_YOUR GOAL_
Output only the line that contains "0x695B27B0; 0xBBCA58C8; 0xE1FFA35D;" and the lines after it, all verbatim, through the last one below.

_RECORDS FOR THE TASK_

(* ===== verification/Blowfish.v ===== *)
(** Blowfish (nettle/blowfish.c and lsh/src/blowfish.c): the tables, the key
    schedule with its test for weak keys, the cipher and its instances. *)
From S2P Require Import Prelude Window Hash Crypto Blocks Feistel.
Import Crypto Blocks Feistel.

Module Blowfish.

(** ** Tables *)

Definition initial_s0 : list Z :=
  [0xD1310BA6; 0x98DFB5AC; 0x2FFD72DB; 0xD01ADFB7; 0xB8E1AFED; 0x6A267E96; 0xBA7C9045; 0xF12C7F99;
   0x24A19947; 0xB3916CF7; 0x0801F2E2; 0x858EFC16; 0x636920D8; 0x71574E69; 0xA458FEA3; 0xF4933D7E;
   0x0D95748F; 0x728EB658; 0x718BCD58; 0x82154AEE; 0x7B54A41D; 0xC25A59B5; 0x9C30D539; 0x2AF26013;
   0xC5D1B023; 0x286085F0; 0xCA417918; 0xB8DB38EF; 0x8E79DCB0; 0x603A180E; 0x6C9E0E8B; 0xB01E8A3E;
   0xD71577C1; 0xBD314B27; 0x78AF2FDA; 0x55605C60; 0xE65525F3; 0xAA55AB94; 0x57489862; 0x63E81440;
   0x55CA396A; 0x2AAB10B6; 0xB4CC5C34; 0x1141E8CE; 0xA15486AF; 0x7C72E993; 0xB3EE1411; 0x636FBC2A;
   0x2BA9C55D; 0x741831F6; 0xCE5C3E16; 0x9B87931E; 0xAFD6BA33; 0x6C24CF5C; 0x7A325381; 0x28958677;
   0x3B8F4898; 0x6B4BB9AF; 0xC4BFE81B; 0x66282193; 0x61D809CC; 0xFB21A991; 0x487CAC60; 0x5DEC8032;
   0xEF845D5D; 0xE98575B1; 0xDC262302; 0xEB651B88; 0x23893E81; 0xD396ACC5; 0x0F6D6FF3; 0x83F44239;
   0x2E0B4482; 0xA4842004; 0x69C8F04A; 0x9E1F9B5E; 0x21C66842; 0xF6E96C9A; 0x670C9C61; 0xABD388F0;
   0x6A51A0D2; 0xD8542F68; 0x960FA728; 0xAB5133A3; 0x6EEF0B6C; 0x137A3BE4; 0xBA3BF050; 0x7EFB2A98;
   0xA1F1651D; 0x39AF0176; 0x66CA593E; 0x82430E88; 0x8CEE8619; 0x456F9FB4; 0x7D84A5C3; 0x3B8B5EBE;
   0xE06F75D8; 0x85C12073; 0x401A449F; 0x56C16AA6; 0x4ED3AA62; 0x363F7706; 0x1BFEDF72; 0x429B023D;
   0x37D0D724; 0xD00A1248; 0xDB0FEAD3; 0x49F1C09B; 0x075372C9; 0x80991B7B; 0x25D479D8; 0xF6E8DEF7;
   0xE3FE501A; 0xB6794C3B; 0x976CE0BD; 0x04C006BA; 0xC1A94FB6; 0x409F60C4; 0x5E5C9EC2; 0x196A2463;
   0x68FB6FAF; 0x3E6C53B5; 0x1339B2EB; 0x3B52EC6F; 0x6DFC511F; 0x9B30952C; 0xCC814544; 0xAF5EBD09;
   0xBEE3D004; 0xDE334AFD; 0x660F2807; 0x192E4BB3; 0xC0CBA857; 0x45C8740F; 0xD20B5F39; 0xB9D3FBDB;
   0x5579C0BD; 0x1A60320A; 0xD6A100C6; 0x402C7279; 0x679F25FE; 0xFB1FA3CC; 0x8EA5E9F8; 0xDB3222F8;
   0x3C7516DF; 0xFD616B15; 0x2F501EC8; 0xAD0552AB; 0x323DB5FA; 0xFD238760; 0x53317B48; 0x3E00DF82;
   0x9E5C57BB; 0xCA6F8CA0; 0x1A87562E; 0xDF1769DB; 0xD542A8F6; 0x287EFFC3; 0xAC6732C6; 0x8C4F5573;
   0x695B27B0; 0xBBCA58C8; 0xE1FFA35D; 0xB8F011A0; 0x10FA3D98; 0xFD2183B8; 0x4AFCB56C; 0x2DD1D35B;
   0x9A53E479; 0xB6F84565; 0xD28E49BC; 0x4BFB9790; 0xE1DDF2DA; 0xA4CB7E33; 0x62FB1341; 0xCEE4C6E8;
   0xEF20CADA; 0x36774C01; 0xD07E9EFE; 0x2BF11FB4; 0x95DBDA4D; 0xAE909198; 0xEAAD8E71; 0x6B93D5A0;
   0xD08ED1D0; 0xAFC725E0; 0x8E3C5B2F; 0x8E7594B7; 0x8FF6E2FB; 0xF2122B64; 0x8888B812; 0x900DF01C;
   0x4FAD5EA0; 0x688FC31C; 0xD1CFF191; 0xB3A8C1AD; 0x2F2F2218; 0xBE0E1777; 0xEA752DFE; 0x8B021FA1;
   0xE5A0CC0F; 0xB56F74E8; 0x18ACF3D6; 0xCE89E299; 0xB4A84FE0; 0xFD13E0B7; 0x7CC43B81; 0xD2ADA8D9;
   0x165FA266; 0x80957705; 0x93CC7314; 0x211A1477; 0xE6AD2065; 0x77B5FA86; 0xC75442F5; 0xFB9D35CF;
   0xEBCDAF0C; 0x7B3E89A0; 0xD6411BD3; 0xAE1E7E49; 0x00250E2D; 0x2071B35E; 0x226800BB; 0x57B8E0AF;
   0x2464369B; 0xF009B91E; 0x5563911D; 0x59DFA6AA; 0x78C14389; 0xD95A537F; 0x207D5BA2; 0x02E5B9C5;
   0x83260376; 0x6295CFA9; 0x11C81968; 0x4E734A41; 0xB3472DCA; 0x7B14A94A; 0x1B510052; 0x9A532915;
   0xD60F573F; 0xBC9BC6E4; 0x2B60A476; 0x81E67400; 0x08BA6FB5; 0x571BE91F; 0xF296EC6B; 0x2A0DD915;
   0xB6636521; 0xE7B9F9B6; 0xFF34052E; 0xC5855664; 0x53B02D5D; 0xA99F8FA1; 0x08BA4799; 0x6E85076A].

_YOUR SOLUTION_
   0x695B27B0; 0xBBCA58C8; 0xE1FFA35D; 0xB8F011A0; 0x10FA3D98; 0xFD2183B8; 0x4AFCB56C; 0x2DD1D35B;
   0x9A53E479; 0xB6F84565; 0xD28E49BC; 0x4BFB9790; 0xE1DDF2DA; 0xA4CB7E33; 0x62FB1341; 0xCEE4C6E8;
   0xEF20CADA; 0x36774C01; 0xD07E9EFE; 0x2BF11FB4; 0x95DBDA4D; 0xAE909198; 0xEAAD8E71; 0x6B93D5A0;
   0xD08ED1D0; 0xAFC725E0; 0x8E3C5B2F; 0x8E7594B7; 0x8FF6E2FB; 0xF2122B64; 0x8888B812; 0x900DF01C;
   0x4FAD5EA0; 0x688FC31C; 0xD1CFF191; 0xB3A8C1AD; 0x2F2F2218; 0xBE0E1777; 0xEA752DFE; 0x8B021FA1;
   0xE5A0CC0F; 0xB56F74E8; 0x18ACF3D6; 0xCE89E299; 0xB4A84FE0; 0xFD13E0B7; 0x7CC43B81; 0xD2ADA8D9;
   0x165FA266; 0x80957705; 0x93CC7314; 0x211A1477; 0xE6AD2065; 0x77B5FA86; 0xC75442F5; 0xFB9D35CF;
   0xEBCDAF0C; 0x7B3E89A0; 0xD6411BD3; 0xAE1E7E49; 0x00250E2D; 0x2071B35E; 0x226800BB; 0x57B8E0AF;
   0x2464369B; 0xF009B91E; 0x5563911D; 0x59DFA6AA; 0x78C14389; 0xD95A537F; 0x207D5BA2; 0x02E5B9C5;
   0x83260376; 0x6295CFA9; 0x11C81968; 0x4E734A41; 0xB3472DCA; 0x7B14A94A; 0x1B510052; 0x9A532915;
   0xD60F573F; 0xBC9BC6E4; 0x2B60A476; 0x81E67400; 0x08BA6FB5; 0x571BE91F; 0xF296EC6B; 0x2A0DD915;
   0xB6636521; 0xE7B9F9B6; 0xFF34052E; 0xC5855664; 0x53B02D5D; 0xA99F8FA1; 0x08BA4799; 0x6E85076A].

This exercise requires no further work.